:: Problem to work on ::
In the listing beneath this line, copy exactly the lines starting with the one containing "(** Does the character [d] occur in [k]? *)" and going on through the one containing "else feedback_text.".

+++++

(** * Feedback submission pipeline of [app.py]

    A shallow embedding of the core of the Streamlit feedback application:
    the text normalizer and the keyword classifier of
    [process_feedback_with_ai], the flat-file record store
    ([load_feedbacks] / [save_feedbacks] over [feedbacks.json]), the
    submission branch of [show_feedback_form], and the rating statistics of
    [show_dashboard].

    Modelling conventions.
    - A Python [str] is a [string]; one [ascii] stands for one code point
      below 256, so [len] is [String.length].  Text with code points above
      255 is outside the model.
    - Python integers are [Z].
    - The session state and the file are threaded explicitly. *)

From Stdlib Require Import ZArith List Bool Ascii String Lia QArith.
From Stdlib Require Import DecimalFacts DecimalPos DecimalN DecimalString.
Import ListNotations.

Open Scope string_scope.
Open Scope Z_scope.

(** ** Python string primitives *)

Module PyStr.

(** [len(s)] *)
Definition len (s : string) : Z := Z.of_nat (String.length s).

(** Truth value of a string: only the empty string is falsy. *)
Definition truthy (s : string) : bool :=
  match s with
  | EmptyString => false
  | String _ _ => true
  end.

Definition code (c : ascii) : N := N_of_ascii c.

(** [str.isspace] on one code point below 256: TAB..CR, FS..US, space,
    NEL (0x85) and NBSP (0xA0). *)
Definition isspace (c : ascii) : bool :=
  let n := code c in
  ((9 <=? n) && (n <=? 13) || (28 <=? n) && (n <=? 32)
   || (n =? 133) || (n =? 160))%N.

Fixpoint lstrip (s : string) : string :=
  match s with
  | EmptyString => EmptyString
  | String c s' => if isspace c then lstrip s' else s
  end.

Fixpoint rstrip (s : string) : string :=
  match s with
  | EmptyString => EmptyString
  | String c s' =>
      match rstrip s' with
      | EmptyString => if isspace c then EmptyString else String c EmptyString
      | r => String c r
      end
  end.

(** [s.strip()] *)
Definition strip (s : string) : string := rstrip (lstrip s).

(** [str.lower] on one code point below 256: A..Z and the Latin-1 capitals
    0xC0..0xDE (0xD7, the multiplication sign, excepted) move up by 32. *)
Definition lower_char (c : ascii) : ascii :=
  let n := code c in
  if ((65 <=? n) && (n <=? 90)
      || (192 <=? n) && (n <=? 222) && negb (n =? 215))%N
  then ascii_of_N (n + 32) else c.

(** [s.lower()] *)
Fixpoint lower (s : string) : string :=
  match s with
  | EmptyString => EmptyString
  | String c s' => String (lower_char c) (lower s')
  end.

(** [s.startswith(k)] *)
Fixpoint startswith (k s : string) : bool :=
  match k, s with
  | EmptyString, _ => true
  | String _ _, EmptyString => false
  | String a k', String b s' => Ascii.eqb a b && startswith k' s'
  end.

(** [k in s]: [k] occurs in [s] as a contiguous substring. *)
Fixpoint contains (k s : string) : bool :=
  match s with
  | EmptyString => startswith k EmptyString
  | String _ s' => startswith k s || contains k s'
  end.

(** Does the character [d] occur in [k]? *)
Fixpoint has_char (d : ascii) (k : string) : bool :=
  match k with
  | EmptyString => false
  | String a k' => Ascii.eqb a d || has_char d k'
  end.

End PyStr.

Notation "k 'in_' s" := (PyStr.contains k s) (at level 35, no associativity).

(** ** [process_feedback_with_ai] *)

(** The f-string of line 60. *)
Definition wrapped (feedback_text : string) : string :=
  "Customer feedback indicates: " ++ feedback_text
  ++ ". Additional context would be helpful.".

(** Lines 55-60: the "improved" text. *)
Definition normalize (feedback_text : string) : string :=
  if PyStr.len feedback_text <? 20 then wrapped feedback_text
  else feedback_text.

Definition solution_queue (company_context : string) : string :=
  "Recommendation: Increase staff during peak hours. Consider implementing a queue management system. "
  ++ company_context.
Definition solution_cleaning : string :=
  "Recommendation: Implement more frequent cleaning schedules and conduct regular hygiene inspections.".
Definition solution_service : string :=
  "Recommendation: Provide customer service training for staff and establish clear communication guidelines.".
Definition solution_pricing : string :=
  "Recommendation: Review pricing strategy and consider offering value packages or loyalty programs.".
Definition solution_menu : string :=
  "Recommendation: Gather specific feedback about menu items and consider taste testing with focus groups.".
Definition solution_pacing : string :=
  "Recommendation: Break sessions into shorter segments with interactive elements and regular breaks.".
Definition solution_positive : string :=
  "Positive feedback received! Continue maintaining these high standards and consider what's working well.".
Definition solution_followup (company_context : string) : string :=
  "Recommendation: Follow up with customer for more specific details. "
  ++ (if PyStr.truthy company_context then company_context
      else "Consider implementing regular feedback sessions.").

+++++

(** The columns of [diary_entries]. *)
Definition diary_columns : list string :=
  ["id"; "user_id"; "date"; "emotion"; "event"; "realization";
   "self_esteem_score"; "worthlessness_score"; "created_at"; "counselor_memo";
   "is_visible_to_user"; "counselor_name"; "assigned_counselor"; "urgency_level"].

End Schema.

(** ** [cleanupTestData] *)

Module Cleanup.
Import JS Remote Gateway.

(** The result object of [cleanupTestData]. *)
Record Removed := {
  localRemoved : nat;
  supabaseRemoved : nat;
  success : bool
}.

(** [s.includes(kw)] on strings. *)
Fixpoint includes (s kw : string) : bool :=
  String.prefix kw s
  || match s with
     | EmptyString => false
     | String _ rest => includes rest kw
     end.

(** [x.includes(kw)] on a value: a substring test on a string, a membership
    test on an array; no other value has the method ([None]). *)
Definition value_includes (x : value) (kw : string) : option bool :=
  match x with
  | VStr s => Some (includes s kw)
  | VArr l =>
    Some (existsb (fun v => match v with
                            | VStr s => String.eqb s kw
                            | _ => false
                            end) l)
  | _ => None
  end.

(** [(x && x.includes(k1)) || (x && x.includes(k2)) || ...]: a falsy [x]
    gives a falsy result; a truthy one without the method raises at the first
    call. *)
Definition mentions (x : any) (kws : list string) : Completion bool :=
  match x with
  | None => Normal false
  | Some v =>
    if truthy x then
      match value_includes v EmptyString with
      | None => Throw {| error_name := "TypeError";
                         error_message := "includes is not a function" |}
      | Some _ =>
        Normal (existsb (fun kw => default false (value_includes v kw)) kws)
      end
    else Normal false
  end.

+++++

:: Exercise solution ::
(** Does the character [d] occur in [k]? *)
Fixpoint has_char (d : ascii) (k : string) : bool :=
  match k with
  | EmptyString => false
  | String a k' => Ascii.eqb a d || has_char d k'
  end.

End PyStr.

Notation "k 'in_' s" := (PyStr.contains k s) (at level 35, no associativity).

(** ** [process_feedback_with_ai] *)

(** The f-string of line 60. *)
Definition wrapped (feedback_text : string) : string :=
  "Customer feedback indicates: " ++ feedback_text
  ++ ". Additional context would be helpful.".

(** Lines 55-60: the "improved" text. *)
Definition normalize (feedback_text : string) : string :=
  if PyStr.len feedback_text <? 20 then wrapped feedback_text
  else feedback_text.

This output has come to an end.